The lines to copy are those holding the string "ones" in the entries below.

-- RECORDS FOR THIS TASK follows --

Lemma Elastic_idle cfg e :
  let e' := (update_Elastic cfg e).1 in update_Elastic cfg e' = (e', false).
Proof.
  assert (E : ∀ e, update_Elastic cfg e
    = ({| el_Enabled := (take_field (el_Enabled cfg) (el_Enabled e)).1;
          el_Url := (take_field (el_Url cfg) (el_Url e)).1;
          el_AlertsIndexName := (take_field (el_AlertsIndexName cfg) (el_AlertsIndexName e)).1;
          el_SecretName := (UpdateIfDefinedAndUpdated (el_SecretName e) (el_SecretName cfg)).1;
          el_UserNameKey := (UpdateIfDefinedAndUpdated (el_UserNameKey e) (el_UserNameKey cfg)).1;
          el_PasswordKey := (UpdateIfDefinedAndUpdated (el_PasswordKey e) (el_PasswordKey cfg)).1;
          el_AllowTlsInsecure := (take_field (el_AllowTlsInsecure cfg) (el_AllowTlsInsecure e)).1;
          el_CAcertSecretName :=
            (UpdateIfDefinedAndUpdated (el_CAcertSecretName e) (el_CAcertSecretName cfg)).1;
          el_CaCertKey := el_CaCertKey e |}, (update_Elastic cfg e).2)).
  { intros e'. unfold update_Elastic. by repeat (destruct (take_field _ _) as [? ?] ||
      destruct (UpdateIfDefinedAndUpdated _ _) as [? ?]). }
  intros e'. unfold e'. rewrite (E e). cbn [fst]. unfold update_Elastic.
  cbn [el_Enabled el_Url el_AlertsIndexName el_SecretName el_UserNameKey el_PasswordKey
       el_AllowTlsInsecure el_CAcertSecretName el_CaCertKey].
  by rewrite !take_again, !defined_again.
Qed.

Lemma RelayEnv_idle cfg st :
  let st' := (UpdatedKubearmorRelayEnv cfg st).1 in
  UpdatedKubearmorRelayEnv cfg st' = (st', false).
Proof.
  destruct st as [env e].
  set (d1 := data_update "enableStdOutLogs" (bool_text (cs_StdOutLogs cfg)) env).
  set (d2 := data_update "enableStdOutAlerts" (bool_text (cs_StdOutAlerts cfg)) d1.1).
  set (d3 := data_update "enableStdOutMsgs" (bool_text (cs_StdOutMsgs cfg)) d2.1).
  set (r := update_Elastic (cs_Elastic cfg) e).
  assert (E : (UpdatedKubearmorRelayEnv cfg (env, e)).1 = (d3.1, r.1)).
  { unfold UpdatedKubearmorRelayEnv, r, d3, d2, d1.
    repeat (destruct (data_update _ _ _) as [? ?]; cbn [fst]).
    by destruct (update_Elastic _ _). }
  cbn zeta. rewrite E. unfold UpdatedKubearmorRelayEnv.
  assert (H3 : default "" (d3.1 !! "enableStdOutMsgs") = bool_text (cs_StdOutMsgs cfg))
    by apply data_update_has.
  assert (H2 : default "" (d3.1 !! "enableStdOutAlerts") = bool_text (cs_StdOutAlerts cfg)).
  { unfold d3. rewrite data_update_other by done. apply data_update_has. }
  assert (H1 : default "" (d3.1 !! "enableStdOutLogs") = bool_text (cs_StdOutLogs cfg)).
  { unfold d3. rewrite data_update_other by done. unfold d2.
    rewrite data_update_other by done. apply data_update_has. }
  rewrite (data_update_there _ _ _ H1), (data_update_there _ _ _ H2), (data_update_there _ _ _ H3).
  unfold r. by rewrite Elastic_idle.
Qed.

Lemma Seccomp_idle cfg s :
  let s' := (UpdatedSeccomp cfg s).1 in UpdatedSeccomp cfg s' = (s', false).
Proof. apply take_again. Qed.

Lemma Port_idle cfg p :
  let p' := (UpdateControllerPort cfg p).1 in UpdateControllerPort cfg p' = (p', false).
Proof.
  unfold UpdateControllerPort. destruct (cs_ControllerPort cfg =? 0) eqn:E0; cbn; [done|].
  destruct (cs_ControllerPort cfg =? p) eqn:E; cbn; [by rewrite E|]. by rewrite Z.eqb_refl.
Qed.

Lemma Tls_idle cfg t :
  let t' := (UpdateTlsData cfg t).1 in UpdateTlsData cfg t' = (t', false).
Proof.
  unfold UpdateTlsData. pose proof (take_again (tls_Enable (cs_Tls cfg)) (tls_Enable t)) as H.
  destruct (take_field _ (tls_Enable t)) as [b u]. cbn in *. rewrite H.
  by destruct (tls_IpAddresses (cs_Tls cfg)), (tls_DnsNames (cs_Tls cfg)).
Qed.

Lemma Recommended_idle cfg rp :
  let rp' := (UpdateRecommendedPolicyConfig cfg rp).1 in
  UpdateRecommendedPolicyConfig cfg rp' = (rp', false).
Proof.
  unfold UpdateRecommendedPolicyConfig.
  pose proof (take_again (rp_Enable (cs_Recommended cfg)) (rp_Enable rp)) as H1.
  pose proof (take_again (rp_MatchExpressions (cs_Recommended cfg)) (rp_MatchExpressions rp)) as H2.
  pose proof (take_again (rp_ExcludePolicy (cs_Recommended cfg)) (rp_ExcludePolicy rp)) as H3.
  destruct (take_field _ (rp_Enable rp)), (take_field _ (rp_MatchExpressions rp)),
    (take_field _ (rp_ExcludePolicy rp)).
  cbn in *. by rewrite H1, H2, H3.
Qed.
(* ===== verification/OperatorSettingsProps.v ===== *)
(** The operator's settings as a whole: the resyncs of the custom resource settle with the
    settings of the resource, these reach the daemon through the configuration map, and the
    settings that get lost. *)
From Stdlib Require Import Ascii String.
From stdpp Require Import sorting.
From S2P Require Import Prelude GoStrings Types Common Daemon DaemonProps Posture PostureProps OperatorConfig OperatorConfigProps.

Open Scope string_scope.
Open Scope list_scope.
Open Scope Z_scope.

Section settings.
Context `{R : GoRange, !GoRangeLaw R}.

(** The arguments of an application that a resource gives are merged into its own: the
    result has exactly the arguments with a value, the last one given for each key and the
    resource's after the own ones, in order; arguments without a value are lost, and if the
    resource has one, the result is reported as changed every time. *)
Theorem arguments_merged (defaultArgs input : list string)
    (given : input ≠ []) :
  let r := UpdateArgsIfDefinedAndUpdated defaultArgs input in
  (∀ arg, arg ∈ r.1 ↔ (∃ k v, arg = print_argument (k, v) ∧
     last_value k (parsed defaultArgs ++ parsed input) = Some v)) ∧
  StronglySorted String.le r.1 ∧
  (∀ arg, ParseArgument arg = None → (arg ∉ r.1) ∧ (arg ∈ input → r.2 = true)).
Proof.
  rewrite UpdateArgs_eq by done. cbn. split_and!.
  - intros arg. rewrite elem_of_finalArgs. by setoid_rewrite argMap_last.
  - apply StronglySorted_merge_sort; apply _.
  - intros arg Ha. split.
    + intros Hin. by apply (final_not_bare defaultArgs input arg).
    + intros Hin. apply negb_true_iff, bool_decide_eq_false. intros E.
      apply (final_not_bare defaultArgs input arg); [|done]. rewrite <- E.
      apply elem_of_app. right. by apply bare_spec.
Qed.

(** Leader election of the controller is switched off: whatever arguments are merged
    into the operator's own ones for the controller, [--leader-elect] is not among the
    result. *)
Theorem leader_election_lost (input : list string)
    (given : input ≠ []) :
  "--leader-elect" ∈ is_Args (im_Controller default_Images) ∧
  "--leader-elect"
    ∉ (UpdateArgsIfDefinedAndUpdated (is_Args (im_Controller default_Images)) input).1.
Proof.
  split; [left|]. rewrite UpdateArgs_eq by done. cbn [fst].
  intros H. by apply final_not_bare in H.
Qed.

(** ** Resyncs *)

Lemma resync_operating cfg st :
  op_Crd st = Some (kc_Name cfg) →
  (config_UpdateFunc cfg cfg st).1
  = {| op_Crd := Some (kc_Name cfg); op_firstRun := op_firstRun st;
       op_Globals := (take_spec (kc_Spec cfg) (op_Globals st)).1 |}.
Proof.
  intros E. unfold config_UpdateFunc. rewrite bool_decide_true by done. rewrite E.
  by destruct (take_spec _ _).
Qed.

(** The parts that [take_spec] updates on their own *)
Lemma take_spec_parts spec g :
  let g' := (take_spec spec g).1 in
  g_Images g' = (UpdateImages (cs_Images spec) (g_Images g)).1 ∧
  g_Data g' = (UpdateConfigMapData spec (g_Data g)).1 ∧
  (g_RelayEnv g', g_Elastic g') = (UpdatedKubearmorRelayEnv spec (g_RelayEnv g, g_Elastic g)).1 ∧
  g_Seccomp g' = (UpdatedSeccomp spec (g_Seccomp g)).1 ∧
  g_Tls g' = (UpdateTlsData spec (g_Tls g)).1 ∧
  g_Port g' = (UpdateControllerPort spec (g_Port g)).1 ∧
  g_Recommended g' = (UpdateRecommendedPolicyConfig spec (g_Recommended g)).1.
Proof.
  unfold take_spec.
  destruct (UpdateConfigMapData _ _), (UpdateImages _ _), (UpdateControllerPort _ _),
    (UpdatedKubearmorRelayEnv _ _) as [[? ?] ?], (UpdatedSeccomp _ _), (UpdateTlsData _ _).
  by split_and!.
Qed.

-- RECORDS FOR THIS TASK concluded --

_YOUR RESPONSE:_
    resource's after the own ones, in order; arguments without a value are lost, and if the
    into the operator's own ones for the controller, [--leader-elect] is not among the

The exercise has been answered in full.